● GOAL OF THE EXERCISE
Among the entries below, please repeat exactly and only the lines from the line containing "(At a) (cache" to the line containing "Hso) as Hm0.", both lines included.

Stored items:
(* ===== verification/KmemSlab.v ===== *)
(** Kernel memory: the slab layer (kernel/vm/kmem_cache.c).  Allocation takes a free buffer
    of a slab, making a slab when there is none; freeing gives a buffer back. *)
From S2P Require Import Prelude Kmem KmemInv.
Import Kmem.
Local Open Scope Z_scope.

Lemma u16_small x : 0 ≤ x < 2 ^ 16 → u16 x = x.
Proof. intros. unfold u16. by rewrite Z.mod_small. Qed.

Section content.
Context {P : Type} `{PageSource P}.
Implicit Types (t : kst P) (E : gmap slabp (Z * Z)) (A B : gmap Z Z).

(** ** The buffers of a large slab are added one by one *)

Definition add_bufctl (p : slabp) (sl : kmem_slab) (b o : Z) t : kst P :=
  add_slab p (with_free (free_n sl) (alloced_n sl) (b :: sfree sl) sl) (set_bufctls (<[b := Bufctl p o]> (bufctls t)) t).
Lemma content_add_bufctl a E A B t sl cc base m os b : content_ok (Some (At a)) E A B t → slabmap t !! At a = Some sl →
  slab_ok (Some (At a)) E A t (At a) sl cc base m os → SMALL_SLAB_MAX < size cc → m < nper (size cc) → bufctls t !! b = None →
  A !! b = Some kmem_bufctl_cache →
  content_ok (Some (At a)) (<[At a := (base, m + 1)]> E) A B (add_bufctl (At a) sl b (base + m * size cc) t) ∧
  slab_ok (Some (At a)) (<[At a := (base, m + 1)]> E) A (add_bufctl (At a) sl b (base + m * size cc) t) (At a)
    (with_free (free_n sl) (alloced_n sl) (b :: sfree sl) sl) cc base (m + 1) ((base + m * size cc) :: os).
Proof.
  intros Hok Hsl Hso Hl Hm Hb HAb. set (o := base + m * size cc). pose proof (so_cache _ _ _ _ _ _ _ _ _ _ Hso) as Hcc. pose proof (so_E _ _ _ _ _ _ _ _ _ _ Hso) as HE.
  pose proof (co_size _ _ _ _ _ Hok _ _ Hcc) as Hz. assert (a_slab E t (At a) (cache sl) cc base m) as Hp by (by exists sl).
  assert (bufctls t ⊆ <[b := Bufctl (At a) o]> (bufctls t)) as Hsub by (by apply insert_subseteq).
  pose proof (so_m _ _ _ _ _ _ _ _ _ _ Hso) as Hm0.
  assert (∀ i, 0 ≤ i < m + 1 → base ≤ base + i * size cc < base + slab_size (size cc)) as Hin.
  { intros i Hi. destruct (grid_within (size cc) base (m + 1) (base + i * size cc)) as [? ?]; [done|lia|by exists i|unfold size_ok in Hz; lia]. }
  assert (¬ grid (size cc) base m o) as Hno by (intros (i & Hi & He); unfold o, size_ok in *; nia).
  assert (A !! o = None) as HAo.
  { destruct (A !! o) as [c|] eqn:Ho; [|done]. destruct (slab_owner _ _ _ _ _ _ _ _ _ _ o c Hok Hp Ho) as [_ ?]; [|done]. apply Hin. lia. }
  assert (slab_ok (Some (At a)) (<[At a := (base, m + 1)]> E) A (add_bufctl (At a) sl b o t) (At a) (with_free (free_n sl) (alloced_n sl) (b :: sfree sl) sl) cc base (m + 1) (o :: os)) as Hnew.
  { split; simpl; [done|by rewrite lookup_insert_eq|apply Hso|lia|..].
    - constructor; [unfold names; rewrite (proj2 (Z.leb_gt _ _) Hl); simpl; by rewrite lookup_insert_eq|].
      eapply Forall2_impl; [apply Hso|]. intros x y. by apply (names_mono t).
    - constructor; [|apply Hso]. rewrite (so_free _ _ _ _ _ _ _ _ _ _ Hso). tauto.
    - intros x. rewrite elem_of_cons, (so_free _ _ _ _ _ _ _ _ _ _ Hso). split.
      + intros [->|[(i & ? & ->) ?]]; (split; [|done]); [exists m; split; [lia|done]|exists i; split; [lia|done]].
      + intros [(i & Hi & ->) HA]. destruct (decide (i = m)) as [->|]; [by left|right]. split; [exists i; split; [lia|done]|done].
    - done. }
  split; [|done]. eapply (content_update (Some (At a)) (Some (At a)) E A A B t); try done; simpl.
  - by rewrite insert_id.
  - intros x c Hg Hx. destruct Hg as (i & Hi & ->). destruct (decide (i = m)) as [->|Hne]; [fold o in Hx; congruence|].
    by apply (slab_owner _ _ _ _ _ _ _ _ _ _ _ c Hok Hp Hx), Hin.
  - lia.
  - intros Hl'. destruct (co_large _ _ _ _ _ Hok _ _ Hcc Hl') as (os' & Hos & Hnd & HAos). exists os'. split_and!; [|done|done]. eapply Forall2_impl; [done|].
    intros x y. eapply (upd_owned _ _ (add_bufctl (At a) sl b o t) (At a) sl); try done; [simpl; by rewrite insert_id|lia].
  - intros a' sl0 Ha'. by eapply co_slab_meta.
  - intros b' x Hb'. destruct (decide (b' = b)) as [->|Hne]; [done|]. rewrite lookup_insert_ne in Hb' by done. by eapply co_bufctl_meta.
Qed.
(** The slab is complete. *)
Lemma content_done a E A B t sl cc base os : content_ok (Some (At a)) E A B t → slabmap t !! At a = Some sl →
  slab_ok (Some (At a)) E A t (At a) sl cc base (nper (size cc)) os → free_n sl = nper (size cc) → alloced_n sl = 0 →
  length os = Z.to_nat (nper (size cc)) → content_ok None E A B t.
Proof.
  intros Hok Hsl Hso Hfn Han Hlen. pose proof (so_m _ _ _ _ _ _ _ _ _ _ Hso) as Hm. destruct Hok as [H1 H2 H3 H4 H5 H6 H7 H8 H9 H10 H11 H12]. split; try done.
  intros q slq Hq. destruct (decide (q = At a)) as [->|Hne].
  - assert (slq = sl) as -> by congruence. exists cc, base, (nper (size cc)), os. destruct Hso as [K1 K2 K3 K4 K5 K6 K7 K8]. split; try done. intros _. rewrite Hlen, Z2Nat.id by lia. lia.
  - destruct (H1 q slq Hq) as (ccq & b & m & osq & Hsq). exists ccq, b, m, osq. destruct Hsq as [K1 K2 K3 K4 K5 K6 K7 K8]. split; try done. intros _. apply K8. congruence.
Qed.

(** ** A buffer is taken, and given back *)

Lemma grid_bound z base m (os : list Z) : 0 ≤ m → NoDup os → (∀ o, o ∈ os → grid z base m o) → Z.of_nat (length os) ≤ m.
Proof.
  intros Hm Hnd Hos. assert (os ⊆+ grid_down (Z.to_nat m) base z) as Hsub%submseteq_length.
  - apply NoDup_submseteq; [done|]. intros x Hx%Hos. by rewrite elem_of_grid_down, Z2Nat.id by lia.
  - rewrite length_grid_down in Hsub. lia.
Qed.
Lemma insert_sub A o c : A !! o = None → ∀ x y, A !! x = Some y → <[o := c]> A !! x = Some y.
Proof. intros Ho x y Hx. rewrite lookup_insert_ne; [done|]. by intros ->; congruence. Qed.
Definition note_alloced (b : Z) (cc : kmem_cache) : kmem_cache := if size cc <=? SMALL_SLAB_MAX then cc else with_alloced (b :: alloced cc) cc.
Lemma note_size b cc : size (note_alloced b cc) = size cc.
Proof. unfold note_alloced. by destruct (size cc <=? SMALL_SLAB_MAX). Qed.
Definition taken (p : slabp) (sl : kmem_slab) (cc : kmem_cache) (b : Z) t : kst P :=
  set_caches (<[cache sl := note_alloced b cc]> (caches t)) (add_slab p (with_free (u16 (free_n sl - 1)) (u16 (alloced_n sl + 1)) (tail (sfree sl)) sl) t).
Lemma taken_slab_ok W E A t p sl cc base m b rest o os : size_ok (size cc) → W ≠ Some p → slab_ok W E A t p sl cc base m (o :: os) → sfree sl = b :: rest →
  slab_ok W (<[p := (base, m)]> E) (<[o := cache sl]> A) (taken p sl cc b t) p (with_free (u16 (free_n sl - 1)) (u16 (alloced_n sl + 1)) (tail (sfree sl)) sl) (note_alloced b cc) base m os.
Proof.
  intros Hz HW Hso Hfr. destruct (nper_bounds _ Hz) as [Hn _].
  assert (Z.of_nat (length (o :: os)) ≤ m) as Hle by (eapply grid_bound; [apply Hso..|]; intros x Hx%Hso; apply Hx). destruct Hso as [Hcc HE Hk Hm Hnm Hnd Hf Hw]. apply NoDup_cons in Hnd as [Hno Hnd]. rewrite Hfr in Hnm |- *. apply Forall2_cons in Hnm as [_ Hnm].
  split; simpl; rewrite ?note_size, ?lookup_insert_eq; try done.
  - intros x. destruct (decide (x = o)) as [->|Hne]; [rewrite lookup_insert_eq; split; [done|by intros [_ ?]]|]. rewrite lookup_insert_ne by done. rewrite <- Hf, elem_of_cons. tauto.
  - intros _. destruct (Hw HW) as (-> & Hfn & Han). simpl in *. rewrite !u16_small by lia. lia.
Qed.
Lemma content_take W E A B t p sl cc base m b rest o os : content_ok W E A B t → slabmap t !! p = Some sl → W ≠ Some p →
  slab_ok W E A t p sl cc base m (o :: os) → sfree sl = b :: rest → content_ok W E (<[o := cache sl]> A) B (taken p sl cc b t).
Proof.
  intros Hok Hsl HW Hso Hfr. pose proof (so_cache _ _ _ _ _ _ _ _ _ _ Hso) as Hcc. pose proof (so_E _ _ _ _ _ _ _ _ _ _ Hso) as HE.
  pose proof (so_names _ _ _ _ _ _ _ _ _ _ Hso) as Hnm. rewrite Hfr in Hnm. apply Forall2_cons in Hnm as [Hnm _].
  destruct (proj1 (so_free _ _ _ _ _ _ _ _ _ _ Hso o)) as [Hg Ho]; [by left|]. pose proof (insert_sub A o (cache sl) Ho) as Hsub. pose proof (co_size _ _ _ _ _ Hok _ _ Hcc) as Hz.
  assert (a_slab E t p (cache sl) cc base m) as Hp by (by exists sl).
  replace E with (<[p := (base, m)]> E) at 1 by (by apply insert_id).
  eapply (content_update W W E A (<[o := cache sl]> A) B t (taken p sl cc b t) p sl _ cc (note_alloced b cc) base m m os); try done.
  - apply note_size.
  - unfold note_alloced. by destruct (size cc <=? SMALL_SLAB_MAX).
  - by eapply taken_slab_ok.
  - intros x Hx. rewrite lookup_insert_ne; [done|]. by intros <-.
  - intros x c Hx. destruct (decide (x = o)) as [->|Hne]; [rewrite lookup_insert_eq; congruence|]. rewrite lookup_insert_ne by done. intros HA.
    apply (slab_owner _ _ _ _ _ _ _ _ _ _ x c Hok Hp HA). apply grid_within in Hx; [|done|apply Hso]. unfold size_ok in Hz. lia.
  - intros Hl. destruct (co_large _ _ _ _ _ Hok _ _ Hcc Hl) as (os' & Hos & Hnd & HAo). exists (o :: os'). unfold note_alloced. rewrite (proj2 (Z.leb_gt _ _) Hl). split_and!.
    + constructor.
      * unfold names in Hnm. rewrite (proj2 (Z.leb_gt _ _) Hl) in Hnm. eapply (upd_owned _ _ (taken p sl cc b t) p sl); try done; [apply note_size|unfold note_alloced; by destruct (size cc <=? SMALL_SLAB_MAX)|].
        by exists p, cc, base, m.
      * eapply Forall2_impl; [done|]. intros x y. eapply (upd_owned _ _ (taken p sl cc b t) p sl); try done; [apply note_size|unfold note_alloced; by destruct (size cc <=? SMALL_SLAB_MAX)].
    + constructor; [|done]. rewrite HAo. congruence.
    + intros x. rewrite elem_of_cons, HAo. destruct (decide (x = o)) as [->|Hne]; [rewrite lookup_insert_eq; tauto|]. rewrite lookup_insert_ne by done. tauto.
  - intros a sl0 Ha. by eapply Hsub, co_slab_meta.
  - intros b' x Hb'. by eapply Hsub, co_bufctl_meta.
Qed.

Definition given (p : slabp) (sl : kmem_slab) (l : list Z) (cc : kmem_cache) (b : Z) t : kst P :=
  set_caches (<[cache sl := with_alloced l cc]> (caches t)) (add_slab p (with_free (u16 (free_n sl + 1)) (u16 (alloced_n sl - 1)) (b :: sfree sl) sl) t).
Lemma given_slab_ok W E A t p sl cc base m b o os l : size_ok (size cc) → W ≠ Some p → slab_ok W E A t p sl cc base m os → grid (size cc) base m o →
  A !! o = Some (cache sl) → names t (size cc) p b o →
  slab_ok W (<[p := (base, m)]> E) (delete o A) (given p sl l cc b t) p (with_free (u16 (free_n sl + 1)) (u16 (alloced_n sl - 1)) (b :: sfree sl) sl) (with_alloced l cc) base m (o :: os).
Proof.
  intros Hz HW Hso Hg HA Hb. destruct (nper_bounds _ Hz) as [Hn _].
  assert (o ∉ os) as Hno by (rewrite (so_free _ _ _ _ _ _ _ _ _ _ Hso); intros [_ ?]; congruence).
  assert (Z.of_nat (length (o :: os)) ≤ m) as Hle.
  { eapply grid_bound; [apply Hso|constructor; [done|apply Hso]|]. intros x [->|Hx%Hso]%elem_of_cons; [done|apply Hx]. }
  destruct Hso as [Hcc HE Hk Hm Hnm Hnd Hf Hw]. split; simpl; rewrite ?lookup_insert_eq; try done.
  - by constructor.
  - by constructor.
  - intros x. rewrite elem_of_cons, Hf. destruct (decide (x = o)) as [->|Hne]; [rewrite lookup_delete_eq; tauto|]. rewrite lookup_delete_ne by done. tauto.
  - intros _. destruct (Hw HW) as (-> & Hfn & Han). simpl in *. rewrite !u16_small by lia. lia.
Qed.
(** [l] is what remains of the list of outstanding large buffers. *)
Lemma content_give W E A B t p sl cc base m b o os l : content_ok W E A B t → slabmap t !! p = Some sl → W ≠ Some p →
  slab_ok W E A t p sl cc base m os → grid (size cc) base m o → A !! o = Some (cache sl) → names t (size cc) p b o →
  cache sl ≠ kmem_slab_cache → cache sl ≠ kmem_bufctl_cache →
  (SMALL_SLAB_MAX < size cc → alloced cc ≡ₚ b :: l) → content_ok W E (delete o A) B (given p sl l cc b t).
Proof.
  intros Hok Hsl HW Hso Hg HA Hb Hns Hnb Hl'. pose proof (so_cache _ _ _ _ _ _ _ _ _ _ Hso) as Hcc. pose proof (so_E _ _ _ _ _ _ _ _ _ _ Hso) as HE.
  pose proof (co_size _ _ _ _ _ Hok _ _ Hcc) as Hz. assert (a_slab E t p (cache sl) cc base m) as Hp by (by exists sl).
  replace E with (<[p := (base, m)]> E) at 1 by (by apply insert_id).
  eapply (content_update W W E A (delete o A) B t (given p sl l cc b t) p sl _ cc (with_alloced l cc) base m m (o :: os)); try done.
  - by apply given_slab_ok.
  - intros x Hx. rewrite lookup_delete_ne; [done|]. by intros <-.
  - intros x c Hx [_ HAx]%lookup_delete_Some.
    apply (slab_owner _ _ _ _ _ _ _ _ _ _ x c Hok Hp HAx). apply grid_within in Hx; [|done|apply Hso]. unfold size_ok in Hz. lia.
  - intros Hl. destruct (co_large _ _ _ _ _ Hok _ _ Hcc Hl) as (os' & Hos & Hnd & HAo). specialize (Hl' Hl).
    destruct (Permutation_Forall2 Hl' Hos) as (os2 & Hperm & Hos2). clear Hos. rename Hos2 into Hos. apply Forall2_cons_inv_l in Hos as (o' & os3 & (q & cc0 & b0 & m0 & Hq & _) & Hos & ->).
    unfold names in Hb. rewrite (proj2 (Z.leb_gt _ _) Hl) in Hb. rewrite Hb in Hq. injection Hq as <- <-. rewrite Hperm in Hnd. apply NoDup_cons in Hnd as [Hno Hnd].
    exists os3. split_and!; [|done|].
    + eapply Forall2_impl; [done|]. intros u v. by eapply (upd_owned _ _ (given p sl l cc b t) p sl).
    + intros x. assert (x ∈ o :: os3 ↔ A !! x = Some (cache sl)) as Hx by (by rewrite <- HAo, Hperm). destruct (decide (x = o)) as [->|Hne].
      * rewrite lookup_delete_eq. split; [|done]. intros ?. done.
      * rewrite lookup_delete_ne, <- Hx, elem_of_cons by done. tauto.
  - intros a sl0 Ha. pose proof (co_slab_meta _ _ _ _ _ Hok _ _ Ha) as Ham. rewrite lookup_delete_ne; [done|]. intros <-. congruence.
  - intros b' x Hb'. pose proof (co_bufctl_meta _ _ _ _ _ Hok _ _ Hb') as Hbm. rewrite lookup_delete_ne; [done|]. intros <-. congruence.
Qed.
End content.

● ANSWER AREA
  pose proof (co_size _ _ _ _ _ Hok _ _ Hcc) as Hz. assert (a_slab E t (At a) (cache sl) cc base m) as Hp by (by exists sl).
  assert (bufctls t ⊆ <[b := Bufctl (At a) o]> (bufctls t)) as Hsub by (by apply insert_subseteq).
  pose proof (so_m _ _ _ _ _ _ _ _ _ _ Hso) as Hm0.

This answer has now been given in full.